Many bottles littering shorelines — like this one in Plymouth, England — get so filthy that they cannot be recycled. Innovators are changing that. (© Matt Cardy/Getty Images)

Plastic that washes up on beaches is typically so contaminated that it has no place in regular recycling streams. But in 2017 Procter & Gamble made a limited edition of 170,000 Head & Shoulders shampoo bottles with 25 percent beach plastic that volunteers and nonprofits collected from French beaches. It later sold 50,000 in Germany and aims to use beach plastic for other brands and markets.

It partnered on the beach plastic drives with TerraCycle, a Trenton, New Jersey, firm that works with many businesses to find ways to recycle things normally junked. While companies’ Number 1 goal is making profits, “they prefer to do that sustainably,” says Tom Szaky, TerraCycle’s chief executive officer and founder.

Procter & Gamble decided to tackle the blight of beach plastic in response to a report from the World Economic Forum, the Ellen MacArthur Foundation and McKinsey & Company that warned that plastic debris may outweigh all the fish in the oceans by 2050.

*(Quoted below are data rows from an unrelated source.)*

(** The keys of [groupby] are the present keys of the rows, each once,
    in ascending order. *)
Lemma keys_sorted (df : list A) :
  StronglySorted lt (keys key present eqb leb df)
  /\ Forall (fun h => present h = true) (keys key present eqb leb df)
  /\ (forall k, In k (keys key present eqb leb df) <->
                In k (map key df) /\ present k = true).
Proof.
  destruct (keys_fold_sorted df [] (Forall_nil _) (SSorted_nil _))
    as [S1 [S2 S3]].
  split; [assumption | split; [assumption|]].
  intros k. split.
  - intros H. apply S3 in H. destruct H as [[] | H]. exact H.
  - intros H. apply S3. now right.
Qed.

End KeysSorted.

Section GroupOrder.

Import CombinedModel OxidationFit Spec.
Local Open Scope string_scope.

Lemma code_leb_lt (a b : string) :
  String.eqb a b = false -> String.leb a b = true -> code_lt a b.
Proof.
  unfold code_lt, String.leb, String.ltb. intros E.
  destruct (String.compare a b) eqn:C; try discriminate; [| reflexivity].
  apply String.compare_eq_iff in C. apply String.eqb_neq in E. contradiction.
Qed.

Lemma code_not_leb_lt (a b : string) :
  String.leb a b = false -> code_lt b a.
Proof.
  unfold code_lt, String.leb, String.ltb.
  rewrite (String.compare_antisym a b).
  destruct (String.compare b a); cbn; congruence.
Qed.

Lemma code_lt_trans (a b c : string) : code_lt a b -> code_lt b c -> code_lt a c.
Proof.
  unfold code_lt, String.ltb. intros H1 H2.
  destruct (String.compare a b) eqn:C1; try discriminate.
  destruct (String.compare b c) eqn:C2; try discriminate.
  apply OrderedTypeEx.String_as_OT.cmp_lt in C1, C2.
  pose proof (OrderedTypeEx.String_as_OT.lt_trans _ _ _ C1 C2) as H.
  apply OrderedTypeEx.String_as_OT.cmp_lt in H.
  unfold OrderedTypeEx.String_as_OT.cmp in H. now rewrite H.
Qed.

Lemma category_keys_sorted {A : Type} (key : A -> string) (df : list A) :
  StronglySorted code_lt
    (PD.keys key (fun _ => true) String.eqb String.leb df)
  /\ (forall c, In c (PD.keys key (fun _ => true) String.eqb String.leb df)
                <-> In c (map key df)).
Proof.
  destruct (keys_sorted (fun _ => true) String.eqb String.leb code_lt)
    with (key := key) (df := df) as [S1 [_ S3]].
  - intros a b _ _. apply String.eqb_eq.
  - intros a b _ _. apply code_leb_lt.
  - intros a b _ _ _. apply code_not_leb_lt.
  - exact code_lt_trans.
  - split; [exact S1|]. intros c. rewrite S3. tauto.
Qed.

A plastic bottle floats in water along the shoreline of Marseille, France. (© Aurora Photos/Alamy Stock Photo)

Kash Rangan, a Harvard Business School professor and a co-founder of its Social Enterprise Initiative, says multinationals “are leading the environmental charge. It’s become a business necessity,” not just a way to generate goodwill or polish reputations. If a company inflicts environmental harm, watchdogs will get the word out “and the brand would be in trouble.”

The U.S. Department of State bestows the Award for Corporate Excellence on U.S. companies that exemplify the best ethical values in overseas operations. Two 2016 winners, Bureo and Interface Inc., were honored for reducing ocean litter by recycling fishing nets from Chile and the Philippines into skateboards and carpet tiles.